02 Jun 2014 11:15 AM | Lisa Sansom (Administrator)
Lucy Hone's 12 year old daughter, Abigail, was killed in a car crash in New Zealand on June 1, 2014. 

Lucy Hone is from the MAPP.5 class. She is a powerful force not only for positive psychology, but also for positive health which is the focus of her PhD. She is working very hard to spread positive psychology in the NZ community. Any death is, of course, a tragedy, but that it should happen so suddenly to someone so young and from such a positive vibrant family is heartbreaking on many levels. I know our thoughts and hearts go out to Lucy, her husband Trevor, and their family at this time. 

Another family was also impacted by the tragedy as Abigail was in a friend's car at the time. Abigail's 12 yr old friend, Ella Yasmin Summerfield, and her mother were also killed. Ella and Abigail are "the two gorgeous girls" in the article that appeared in The Press, press.co.nz.  The father of the other family was driving and is in hospital. It appears that the crash was entirely bad luck and the responsibility of the other driver who ran a stop sign at a very high speed. The car that Abigail was in was driving at the speed limit and all were wearing seatbelts. It's truly a horrific tragedy.

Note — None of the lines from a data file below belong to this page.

(* ===== verification/ClusterServer.v ===== *)
(** * The cluster server

    [craft_cluster_server] of [src/net/cluster_server.cpp]: the in-process cluster of
    [Cluster] behind TCP, one listener per member and one session for all connections.  Each
    connection keeps its member, the term it is bound at and whether it is bound.  One
    definition per handler, from the parsed request to the frame it sends and what it leaves.

    A member with a delay sleeps between a request's checks and its effect, while other
    connections go on: [before] is the server whose faults the checks see, [s] the one the
    rest meets, the same one when there is no delay.  Sockets and threads are not modelled; the ports the
    listeners get are an argument. *)

From S2P Require Import Prelude Codec WireTypes Wire Types Replica Cluster Conn TcpServer.
From stdpp Require Import strings pretty.

Local Open Scope craft_scope.
Local Open Scope Z_scope.

(** ** State *)

Record craft_cluster_server := Mk_cluster_server {
  cs_page_size : Z;
  cs_capacity : Z;
  cs_max_tx : Z;
  cs_vol_id : volume_id_t;
  cs_net : MemTransport;
  cs_members : list member;
  cs_sess_active : bool;
  cs_sess_term : Z;
}.
(** One connection: the member whose port it came in on, and its binding. *)
Record cluster_conn := Mk_cluster_conn { cn_replica : peer_id_t; cn_term : Z; cn_bound : bool }.
Definition mk_cluster_conn (id : peer_id_t) : cluster_conn := Mk_cluster_conn id 0 false.

(** The constructor and [start] with the ports it binds. *)
Definition cluster_vol_id : volume_id_t := (λ i, wrap 8 (192 + i)) <$> range 0 15.
Definition loopback_addr (port : Z) : list Z := string_bytes ("127.0.0.1:" +:+ pretty port).
Definition mk_cluster_server (n page_size capacity max_tx : Z) (ports : list Z) : craft_cluster_server :=
  let net := make_mem_replica_group cluster_vol_id n page_size (2 ^ 30) k_default_max_tx in
  Mk_cluster_server page_size capacity max_tx cluster_vol_id net
    (zip_with (λ m port, Mk_member (ep_id m) (loopback_addr port)) (members_ net) ports) false 0.
(** The index of the leader: the last match of the constructor's loop. *)
Definition leader_index (s : craft_cluster_server) : nat :=
  foldl (λ acc '(i, m), if decide (ep_id m = leader (cs_net s)) then i else acc) 0%nat
    (imap pair (members_ (cs_net s))).

Definition cs_set_net (s : craft_cluster_server) (t : MemTransport) : craft_cluster_server :=
  Mk_cluster_server (cs_page_size s) (cs_capacity s) (cs_max_tx s) (cs_vol_id s) t (cs_members s) (cs_sess_active s) (cs_sess_term s).
Definition cs_set_session (s : craft_cluster_server) (active : bool) (term : Z) : craft_cluster_server :=
  Mk_cluster_server (cs_page_size s) (cs_capacity s) (cs_max_tx s) (cs_vol_id s) (cs_net s) (cs_members s) active term.
(** The member's replica, and the server after an operation on it. *)
Definition cs_replica (s : craft_cluster_server) (c : cluster_conn) : option MemCraftReplica :=
  replica_for (cs_net s) (cn_replica c).
Definition cs_put (s : craft_cluster_server) (c : cluster_conn) (m : MemCraftReplica) : craft_cluster_server :=
  cs_set_net s (set_by_id (cs_net s) (<[cn_replica c := m]> (by_id_ (cs_net s)))).
Definition conn_hdr (c : cluster_conn) (h : req_hdr) : client_hdr :=
  Mk_client_hdr (cn_term c) (rh_commit_lsn h) (rh_all_committed_lsn h) 0.

(** ** Faults and observers *)

Definition member_id (s : craft_cluster_server) (idx : nat) : peer_id_t :=
  default nil_uuid (ep_id <$> members_ (cs_net s) !! idx).
Definition cs_set_replica_up (idx : nat) (up : bool) (s : craft_cluster_server) : craft_cluster_server :=
  cs_set_net s (net_set_up (member_id s idx) up (cs_net s)).
Definition cs_force_subquorum (keep : list nat) (s : craft_cluster_server) : craft_cluster_server :=
  cs_set_net s (force_subquorum (member_id s <$> keep) (cs_net s)).
Definition cs_clear_faults (s : craft_cluster_server) : craft_cluster_server := cs_set_net s (net_clear_faults (cs_net s)).
Definition cs_set_delay (idx : nat) (d : Z) (s : craft_cluster_server) : craft_cluster_server :=
  cs_set_net s (net_set_delay (member_id s idx) d (cs_net s)).
Definition cs_replica_term (s : craft_cluster_server) (idx : nat) : Z :=
  match replica_for (cs_net s) (member_id s idx) with Some r => rt_term (stats_of r) | None => 0 end.
Definition cs_journal_slots (s : craft_cluster_server) (idx : nat) : nat :=
  match replica_for (cs_net s) (member_id s idx) with Some r => rt_journal_slots (stats_of r) | None => 0%nat end.
(** [read_replica]: whether the read was served, the buffer it filled, and the server after it. *)
Definition cs_read_replica (s : craft_cluster_server) (idx : nat) (read_lsn addr len : Z) :
    option (bool * list Z * craft_cluster_server) :=
  let c := Mk_cluster_conn (member_id s idx) (cs_sess_term s) true in
  let dest := replicate (Z.to_nat len) 0 in
  m ← cs_replica s c;
  '(r, m) ← do_read m (Mk_client_hdr (cs_sess_term s) (-1) (-1) 0) read_lsn addr len (Mk_sg len [dest]);
  match r with
  | Err _ => Some (false, dest, cs_put s c m)
  | Ok (_, d) => Some (true, concat (sg_iovs d), cs_put s c m)
  end.

(** ** Sessions *)

Definition empty_login_rsp : login_rsp := Mk_login_rsp 0 0 0 0 0 0 0 (replicate 16 0).
Definition cs_login_rsp (s : craft_cluster_server) (lr : LoginResult) (count : Z) (hint : list Z) : login_rsp :=
  Mk_login_rsp (lg_term lr) (lg_dLSN lr) (cs_capacity s) (cs_page_size s) (cs_max_tx s) count 0 hint.

Definition cs_on_login (s : craft_cluster_server) (c : cluster_conn) (req : message) :
    list Z * craft_cluster_server * cluster_conn :=
  let lreq := dec login_req_codec (m_op_header req) in
  let answer code rsp body := reply op_login_rsp code req (enc login_rsp_codec rsp) body in
  if negb (bool_decide (lq_volume_id lreq = cs_vol_id s)) then (answer st_invalid_argument empty_login_rsp [], s, c)
  else
    let '(r, t) := run_login (cs_net s) (cn_replica c) (lq_client_token lreq) in
    let s := cs_set_net s t in
    match r with
    | Err e => (answer (to_wire_status e) empty_login_rsp [], s, c)
    | Ok lr =>
        if lg_term lr =? 0 then (answer st_ok (cs_login_rsp s lr 0 (lg_leader_hint lr)) [], s, c)
        else
          (answer st_ok (cs_login_rsp s lr (u32 (Z.of_nat (length (cs_members s)))) (replicate 16 0))
             (foldl put_member [] (cs_members s)),
           cs_set_session s true (lg_term lr), Mk_cluster_conn (cn_replica c) (lg_term lr) true)
    end.

Definition cs_on_helo (s : craft_cluster_server) (c : cluster_conn) (req : message) :
    list Z * craft_cluster_server * cluster_conn :=
  let hreq := dec helo_req_codec (m_op_header req) in
  if cs_sess_active s && (hq_term hreq =? cs_sess_term s)
  then (reply helo_rsp st_ok req [] [], s, Mk_cluster_conn (cn_replica c) (cs_sess_term s) true)
  else (reply helo_rsp st_stale_term req [] [], s, c).

Definition cs_on_logout (s : craft_cluster_server) (c : cluster_conn) (req : message) :
    list Z * craft_cluster_server * cluster_conn :=
  let answer code := reply logout_rsp code req [] [] in
  if negb (cn_bound c) then (answer st_stale_term, s, c)
  else
    let '(r, t) := run_logout (cs_net s) (cn_replica c) in
    let s := cs_set_net s t in
    match r with
    | Err e => (answer (to_wire_status e), s, c)
    | Ok _ => (answer st_ok, cs_set_session s false 0, Mk_cluster_conn (cn_replica c) (cn_term c) false)
    end.

(** ** Requests *)

(** [None] throughout: the connection's member has no replica, or a read reads an invalid
    page. *)
Definition cs_on_write (before s : craft_cluster_server) (c : cluster_conn) (req : message) :
    option (list Z * craft_cluster_server) :=
  let wr := dec write_req_codec (m_op_header req) in
  let id := cn_replica c in
  let answer code lsns := reply op_write_rsp code req (enc write_rsp_codec (Mk_write_rsp (lp_commit lsns) (lp_last_append lsns))) [] in
  if negb (cn_bound c) then m ← cs_replica s c; Some (answer st_stale_term (peek_lsns m), s)
  else if negb (net_is_up (cs_net before) id) || negb (net_write_allowed (cs_net before) id)
  then m ← cs_replica s c; Some (answer st_replica_down (peek_lsns m), s)
  else
    m ← cs_replica s c;
    let '(r, m) := do_write m (conn_hdr c (wq_hdr wr)) (wq_dlsn wr) (wq_addr wr) (wq_len wr) (payload_arg (m_body req)) in
    match r with
    | Err e => Some (answer (to_wire_status e) (peek_lsns m), cs_put s c m)
    | Ok lsns => Some (answer st_ok lsns, cs_put s c m)
    end.

Definition cs_on_read (before s : craft_cluster_server) (c : cluster_conn) (req : message) :
    option (list Z * craft_cluster_server) :=
  let rr := dec read_req_codec (m_op_header req) in
  let answer code rsp body := reply op_read_rsp code req (enc read_rsp_codec rsp) body in
  if negb (cn_bound c) then Some (answer st_stale_term (Mk_read_rsp 0 0 0 0) [], s)
  else if negb (net_is_up (cs_net before) (cn_replica c)) then Some (answer st_replica_down (Mk_read_rsp 0 0 0 0) [], s)
  else
    m ← cs_replica s c;
    '(r, m) ← do_read m (conn_hdr c (rq_hdr rr)) (rq_read_lsn rr) (rq_addr rr) (rq_len rr)
                (Mk_sg (rq_len rr) [replicate (Z.to_nat (rq_len rr)) 0]);
    let s := cs_put s c m in
    match r with
    | Err e =>
        let lsns := peek_lsns m in
        Some (answer (to_wire_status e) (Mk_read_rsp (lp_commit lsns) (lp_last_append lsns) 0 0) [], s)
    | Ok (res, dest) =>
        let lsns := rd_lsns res in
        let layout := rd_extents res in
        Some (answer st_ok (Mk_read_rsp (lp_commit lsns) (lp_last_append lsns) (u32 (Z.of_nat (length layout))) 0)
                (enc_array extent_desc_codec (desc_of_extent <$> layout) ++
                 pack_extents (rq_addr rr) (concat (sg_iovs dest)) layout), s)
    end.

Definition cs_on_keep_alive (before s : craft_cluster_server) (c : cluster_conn) (req : message) :
    option (list Z * craft_cluster_server) :=
  let ka := dec keepalive_req_codec (m_op_header req) in
  let answer code rsp := reply op_keepalive_rsp code req (enc keepalive_rsp_codec rsp) [] in
  let none := Mk_keepalive_rsp (-1) (-1) in
  if negb (cn_bound c) then Some (answer st_stale_term none, s)
  else if negb (net_is_up (cs_net before) (cn_replica c)) then Some (answer st_replica_down none, s)
  else
    m ← cs_replica s c;
    let '(r, m) := do_keep_alive m (conn_hdr c (kq_hdr ka)) in
    match r with
    | Err e => Some (answer (to_wire_status e) none, cs_put s c m)
    | Ok lsns => Some (answer st_ok (Mk_keepalive_rsp (lp_commit lsns) (lp_last_append lsns)), cs_put s c m)
    end.

Definition cs_on_resolve (s : craft_cluster_server) (c : cluster_conn) (req : message) :
    list Z * craft_cluster_server :=
  let rq := dec resolve_req_codec (m_op_header req) in
  let answer code rsp body := reply op_resolve_rsp code req (enc resolve_rsp_codec rsp) body in
  let none := Mk_resolve_rsp 0 0 0 in
  if negb (cn_bound c) then (answer st_stale_term none [], s)
  else if negb (net_is_up (cs_net s) (cn_replica c)) then (answer st_replica_down none [], s)
  else
    let '(r, t) := run_resolution (cs_net s) (cn_replica c) (cn_term c) (vq_upto rq) in
    match r with
    | Err e => (answer (to_wire_status e) none [], cs_set_net s t)
    | Ok res =>
        (answer st_ok (Mk_resolve_rsp (rs_resolved_upto res) (u32 (Z.of_nat (length (rs_empty_slots res)))) 0)
           (enc_array cint64 (rs_empty_slots res)), cs_set_net s t)
    end.

(** ** Dispatch *)

(** One message of [serve]: the frame sent, the server and the connection after it; [None]
    when the connection is dropped. *)
Definition cs_serve_one (before s : craft_cluster_server) (c : cluster_conn) (msg : list Z) :
    option (list Z * craft_cluster_server * cluster_conn) :=
  match parse_message msg (cs_max_tx s) no_digest with
  | Err _ => None
  | Ok req =>
      let o := mh_op (m_hdr req) in
      let keep '(answer, s') := (answer, s', c) in
      if o =? op_code login then Some (cs_on_login s c req)
      else if o =? op_code helo then Some (cs_on_helo s c req)
      else if o =? op_code write then keep <$> cs_on_write before s c req
      else if o =? op_code read then keep <$> cs_on_read before s c req
      else if o =? op_code keepalive then keep <$> cs_on_keep_alive before s c req
      else if o =? op_code resolve then Some (keep (cs_on_resolve s c req))
      else if o =? op_code logout then Some (cs_on_logout s c req)
      else None
  end.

Please use the space below to add your thoughts and feelings - memories of Abigail and condolences for Lucy, Trevor, and their sons Ed and Paddy. 




Comments

  • 03 Jun 2014 9:49 AM | Lisa Sansom (Administrator)
    Dear Lucy and family - our thoughts are with you during this unbearable time. The community - all around the world - loves and supports you and we are sending that across the miles. If we all could be there, we would. We're there with you in loving spirit. Abi will be loved and remembered forever in all of our hearts.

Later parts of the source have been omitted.